Jakarta-TAMBANG. Status keselamatan ruang hidup rakyat nampaknya masih belum menjadi pilihan bagi pemegang kebijakan dan kuasa modal. Memulai tahun 2016, kita dikejutkan dengan keinginan PT Lapindo Brantas yang kembali ingin melakukan aktivitas pengeboran di desa Kedungbanteng, Kecamatan Tanggulangin, Kabupaten Sidoarjo yang hanya berjarak kurang dari 2 kilometer dari area yang telah terkubur semburan lumpur Lapindo.
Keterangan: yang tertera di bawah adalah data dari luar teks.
(** A reservation on either side of the ledger succeeds exactly when the
    request fits the available budget; releasing it gives the very same
    ledger back, and a refused reservation leaves the ledger untouched and
    reports the first dimension that is short. *)
Theorem reserve_release_roundtrip l b :
  ledger_ok l -> budget_typed b ->
  (budget_fits b (available l) = true ->
     (reserve_active l b).2 = Ok tt /\ release_active (reserve_active l b).1 b = l /\
     (reserve_warm_pool l b).2 = Ok tt /\ release_warm_pool (reserve_warm_pool l b).1 b = l) /\
  (forall e, capacity_error_for_request b (available l) = Some e ->
     reserve_active l b = (l, Err e) /\ reserve_warm_pool l b = (l, Err e)).
Proof.
  intros Hl Hb. pose proof (reserve_spec (ReservationLaws := active_side_laws) l b Hl Hb) as Ha.
  pose proof (reserve_spec (ReservationLaws := warm_side_laws) l b Hl Hb) as Hw.
  cbn [reserve held other active_side warm_side] in *.
  split; [intros Hf%capacity_error_none|intros e He]; [rewrite Hf in *|by rewrite He in *].
  destruct Ha as (l1 & -> & _ & Hc1 & Ho1 & Hd1), Hw as (l2 & -> & _ & Hc2 & Ho2 & Hd2).
  simpl. unfold release_active, release_warm_pool. rewrite Hc1, Ho1, Hc2, Ho2.
  assert (Hback : forall x y : ResourceBudget, (forall d, get d y = get d x + get d b) ->
    (forall d, 0 <= get d x) -> budget_sub y b = x).
  { intros x y Hy Hx. apply budget_ext. intros d. rewrite get_sub, Hy. specialize (Hx d). uint_lia. }
  rewrite (Hback (active l)), (Hback (warm_pool l)); try done;
    [by destruct l|intros d; apply Hl..].
Qed.

Definition demo_capacity : ResourceBudget := mk_budget 8 (Sizes.gib 32) (Sizes.gib 100).
Definition demo_request : ResourceBudget := mk_budget 4 (Sizes.gib 8) (Sizes.gib 20).
Lemma demo_capacity_typed : budget_typed demo_capacity.
Proof. by intros []; vm_compute. Qed.
Lemma demo_request_typed : budget_typed demo_request.
Proof. by intros []; vm_compute. Qed.

Lemma ledger_never_overcommits_witness :
  get DCpu (active (reserve_active (ledger_new demo_capacity) demo_request).1) = 4 /\
  get DCpu (active (reserve_active (ledger_new demo_capacity) demo_request).1)
  + get DCpu (warm_pool (reserve_active (ledger_new demo_capacity) demo_request).1)
  + get DCpu (available (reserve_active (ledger_new demo_capacity) demo_request).1)
  = get DCpu (capacity (reserve_active (ledger_new demo_capacity) demo_request).1) /\
  0 <= get DCpu (available (reserve_active (ledger_new demo_capacity) demo_request).1).
Proof.
  split; [reflexivity|]. apply (ledger_never_overcommits demo_capacity).
  - apply demo_capacity_typed.
  - apply rtc_once, lstep_reserve_active, demo_request_typed.
Defined.
Lemma reserve_release_roundtrip_witness :
  release_active (reserve_active (ledger_new demo_capacity) demo_request).1 demo_request
  = ledger_new demo_capacity.
Proof.
  apply (reserve_release_roundtrip (ledger_new demo_capacity) demo_request).
  - apply ledger_new_ok, demo_capacity_typed.
  - apply demo_request_typed.
  - reflexivity.
Defined.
Tahun 2016 akan menjadi tahun kesepuluh dari tragedi industri migas yang kita kenal sebagai Lumpur Lapindo. Pada 29 Mei 2006 yang lalu, di desa Renokenongo, Kecamatan Porong, Kabupaten Sidoarjo eksplorasi migas di tengah perkampungan padat penduduk berubah menjadi petaka. Semburan lumpur Lapindo mengubur wilayah seluas lebih dari 800 hektar di tiga kecamatan: Porong, Tanggulangin dan Jabon. Lumpur Lapindo menghancurkan kehidupan masyarakat di lebih dari 15 desa, lebih dari 75 ribu jiwa terusir dari kampung halamannya.
“Tragedi Lumpur Lapindo rupanya tidak pernah menjadi pelajaran. Ditengah karut marut pemulihan dampak semburan lumpur Lapindo yang tidak kunjung tuntas, rencana pengeboran kembali oleh PT Lapindo Brantas di desa Kedungbanteng adalah demonstrasi kebebalan pengusaha dan penguasa dalam urusan pertambangan migas dan keselamatan rakyat,” tutur Ony Mahardika, Direktur Eksekutif WALHI Jawa Timur.
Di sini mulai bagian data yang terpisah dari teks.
Lemma added_dir_at j : (j < i)%nat -> dir_at s'.(nodes) j = dir_at s.(nodes) j.
Proof using All.
  intros Hj. unfold dir_at. destruct (lookup_lt_is_Some_2 s.(nodes) j Hj) as [q E].
  rewrite (added_old j q E), E. destruct (j =? p)%nat; [|done]. by destruct dir.
Qed.
Lemma added_child_dirs j q : live s j q -> child_dirs s'.(nodes) q.(children) = child_dirs s.(nodes) q.(children).
Proof using All.
  intros Hq. unfold child_dirs. do 2 f_equal. apply List.filter_ext_in. intros c Hc%list_elem_of_In.
  apply added_dir_at. destruct (w_children s W _ _ _ (proj1 Hq) Hc) as (r & [Hr _] & _).
  by apply lookup_lt_Some in Hr.
Qed.
Lemma added_ever j : ever_dirs s'.(nodes) j = ever_dirs s.(nodes) j + (if dir && (j =? p)%nat then 1 else 0).
Proof using All.
  assert (Hss : same_static (s.(nodes) ++ [nd]) s'.(nodes)).
  { apply same_static_pointwise. intros x. rewrite added_lookup. destruct (Nat.eqb_spec x i) as [->|Hx].
    - unfold i. by rewrite lookup_app_r, Nat.sub_diag by done.
    - destruct (s.(nodes) !! x) as [q|] eqn:E; cbn.
      + rewrite lookup_app_l by by eapply lookup_lt_Some. rewrite E. destruct (x =? p)%nat; [|done].
        cbn. by rewrite attach_static.
      + apply lookup_ge_None in E. rewrite lookup_ge_None_2; [done|]. rewrite length_app. cbn. unfold i in *. lia. }
  rewrite (same_static_ever _ _ _ Hss). unfold ever_dirs. rewrite List.filter_app, length_app. cbn [List.filter].
  fold dir. rewrite Hnp. destruct dir; cbn [andb length]; [|lia].
  destruct (Nat.eqb_spec j p) as [->|Hne].
  - rewrite bool_decide_true by done. cbn [length]. lia.
  - rewrite bool_decide_false by congruence. cbn [length]. lia.
Qed.
Lemma added_links j q' :
  live s' j q' -> is_dir q'.(mode) = true -> ever_dirs s'.(nodes) j <= 65533 ->
  q'.(dir_link_count) = 2 + child_dirs s'.(nodes) q'.(children).
Proof using All.
  intros Hq' Hd He. apply added_live in Hq' as [[-> ->]|(q & Hq & ->)].
  - rewrite Hnc, Hlinks by done. done.
  - rewrite added_ever in He. destruct (Nat.eqb_spec j p) as [->|Hne].
    + assert (q = m) as -> by (destruct Hq, Hp; congruence). rewrite attach_children, child_dirs_app.
      rewrite (added_child_dirs p m Hp), child_dirs_cons. change (child_dirs (nodes s') []) with 0.
      assert (dir_at s'.(nodes) i = dir) as ->.
      { unfold dir_at. rewrite added_lookup. by rewrite Nat.eqb_refl. }
      assert (He0 : ever_dirs s.(nodes) p <= 65533) by (destruct dir; cbn in He; lia).
      pose proof (i_links s I p m Hp Hpd He0) as Hl. pose proof (child_dirs_le_ever s p m W Hp).
      pose proof (child_dirs_nonneg s.(nodes) m.(children)).
      destruct dir; cbn [attach set_children set_links dir_link_count]; [|lia].
      cbn in He. rewrite Hl. unfold wrap. rewrite Z.mod_small; lia.
    + rewrite (added_child_dirs j q Hq). apply (i_links s I j q Hq Hd). destruct dir; cbn in He; lia.
Qed.
Lemma added_kind q q' : static q' = static q -> kind_ok s.(nodes) q -> kind_ok s'.(nodes) q'.
Proof using All.
  intros [= _ Hqp Hqc Hqm Hqt] (H1 & H2 & H3). unfold kind_ok. rewrite Hqp, Hqc, Hqm, Hqt.
  split; [done|]. split.
  - intros x Hx. specialize (H2 x Hx). unfold dir_at in H2. destruct (s.(nodes) !! x) eqn:E; [|done].
    rewrite added_dir_at by (by eapply lookup_lt_Some). unfold dir_at. by rewrite E.
  - destruct (hardlink_target q) as [t|]; [|done]. destruct H3 as (? & r & Er & Hd). split; [done|].
    eexists. split; [by apply added_old|]. destruct (t =? p)%nat; [|done]. by destruct dir.
Qed.
Lemma added_inv : inv s'.
Proof using All.
  split.
  - apply added_winv.
  - destruct (i_root s I) as (r & Hr & Hrd). exists (if (O =? p)%nat then attach i dir r else r).
    split; [apply added_live; right; eauto|]. destruct (O =? p)%nat; [by destruct dir|done].
  - intros j q' x Hq' Hx. apply added_live in Hq' as [[-> ->]|(q & Hq & ->)].
    + assert (x = p) as -> by congruence. eexists. split; [apply added_live; right; eauto|].
      rewrite Nat.eqb_refl, attach_children. apply elem_of_app. right. by apply list_elem_of_singleton.
    + assert (q.(parent) = Some x) as Hqx by (destruct (j =? p)%nat; [by destruct dir|done]).
      destruct (i_attached s I j q x Hq Hqx) as (r & Hr & Hin).
      eexists. split; [apply added_live; right; eauto|]. destruct (x =? p)%nat; [|done].
      rewrite attach_children. apply elem_of_app. by left.
  - intros j q'. rewrite added_lookup. destruct (Nat.eqb_spec j i) as [->|Hji].
    { intros [= <-]. by apply (added_kind nd). }
    destruct (s.(nodes) !! j) as [q|] eqn:E; [|done]. intros [= <-]. apply (added_kind q); [|by eapply i_kind].
    destruct (j =? p)%nat; by rewrite ?attach_static.
  - apply added_links.
Qed.
Lemma added_abs cs :
  Forall component cs ->
  abs s' cs = if decide (cs = pos s p ++ [nd.(name)]) then Some (entry nd) else abs s cs.
Proof using All.
  intros Hcs. apply option_eq. intros e. rewrite (abs_some s') by (done || apply added_winv). case_decide as Hc.
  - split.
    + intros (j & q' & Hq' & Hpos & <-). apply added_live in Hq' as [[-> ->]|(q & Hq & ->)]; [done|].
      exfalso. rewrite (added_pos_old j q (proj1 Hq)) in Hpos.
      assert (s.(path_index) !! mkpath (pos s j) = Some j) as Hj by (apply (w_index s W); eauto). congruence.
    + intros [= <-]. exists i, nd. split; [apply added_live; by left|]. split; [|done].
      by rewrite added_pos_new.
  - rewrite (abs_some s) by done. split.
    + intros (j & q' & Hq' & Hpos & <-). apply added_live in Hq' as [[-> ->]|(q & Hq & ->)].
      * rewrite added_pos_new in Hpos. congruence.
      * rewrite (added_pos_old j q (proj1 Hq)) in Hpos. exists j, q. split; [done|]. split; [done|].
        destruct (j =? p)%nat; by rewrite ?attach_entry.
    + intros (j & q & Hq & Hpos & <-). exists j. eexists. split; [apply added_live; right; eauto|].
      rewrite (added_pos_old j q (proj1 Hq)). split; [done|]. destruct (j =? p)%nat; by rewrite ?attach_entry.
Qed.
End Adding.
(* ===== verification/Ext4Image.v ===== *)
(** * Writing the image ([crates/ext4/src/builder.rs], [Finalizer])

    The one-shot state machine that turns the builder's tree into bytes:
    inode allocation, header, data region, inode table, bitmaps and group
    descriptors, superblock.  The output is any sink with [seek], [write_all]
    and [flush] ([Write + Seek]); [u32] arithmetic wraps. *)
From S2P Require Import Prelude Ext4Layout Ext4Path Ext4Tree Ext4Encode.

(** ** 32-bit arithmetic

    Sums, differences and products reduce modulo 2^32; a compound expression is
    reduced once, which gives the same as reducing at every operator. *)
Declare Scope u32_scope.
Delimit Scope u32_scope with u32.
Notation "a + b" := (wrap 32 (a + b)) : u32_scope.
Notation "a - b" := (wrap 32 (a - b)) : u32_scope.
Notation "a * b" := (wrap 32 (a * b)) : u32_scope.

(** ** The output *)
Class Sink (W : Type) := {
  sink_seek : Z -> W -> W * result io_error unit;
  sink_write_all : list Z -> W -> W * result io_error unit;
  sink_flush : W -> W * result io_error unit
}.

Record Finalizer (W : Type) := mk_fin {
  fs : FileSystemBuilder;
  out : W;
  fpos : Z;
  inodes : list (option Z);
  inode_table : list Inode256;
  next_free_block : Z;
  header_blocks : Z;
  block_groups : Z;
  inodes_per_group : Z;
  blocks_per_group : Z;
  total_disk_blocks_cache : Z;
  total_used_blocks_cache : Z;
  inode_used_count_cache : Z
}.
Arguments mk_fin {W}.
Arguments fs {W}.
Arguments out {W}.
Arguments fpos {W}.
Arguments inodes {W}.
Arguments inode_table {W}.
Arguments next_free_block {W}.
Arguments header_blocks {W}.
Arguments block_groups {W}.
Arguments inodes_per_group {W}.
Arguments blocks_per_group {W}.
Arguments total_disk_blocks_cache {W}.
Arguments total_used_blocks_cache {W}.
Arguments inode_used_count_cache {W}.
Laporan BPK RI, serta sejumlah terbitan ilmiah oleh ahli dari berbagai negara telah mengindikasikan bahwa aktivitas pengeboran PT Lapindo Brantas bertanggung jawab terhadap munculnya semburan lumpur Lapindo. Hasil pemeriksaan BPK saat itu menunjukkan bahwa PT Lapindo Brantas menggunakan peralatan yang kurang memenuhi standar dan personel yang kurang berpengalaman. Neal Adams Services, yang pada tahun 2006 melakukan penelitian atas data-data terkait semburan lumpur Lapindo menemukan 16 faktor kesalahan yang menyebabkan terjadinya lumpur Lapindo.
Diantaranya, kurang kompetennya site supervisor Lapindo, tak memahami baik prosedur perencanaan sumur bor, gagal menginterpretasikan data seismik, gagal mengetahui keberadaan rekahan dan tak mampu memilih site pengeboran yang aman dari pengaruh rekahan (fault). Laporan Neal Adams Services bahkan menyatakan bahwa tindakan Lapindo Brantas dalam mengatasi masalah teknis pada sumur BJP-1 mengarah pada tindakan kriminal yang membahayakan manusia dan lingkungannya.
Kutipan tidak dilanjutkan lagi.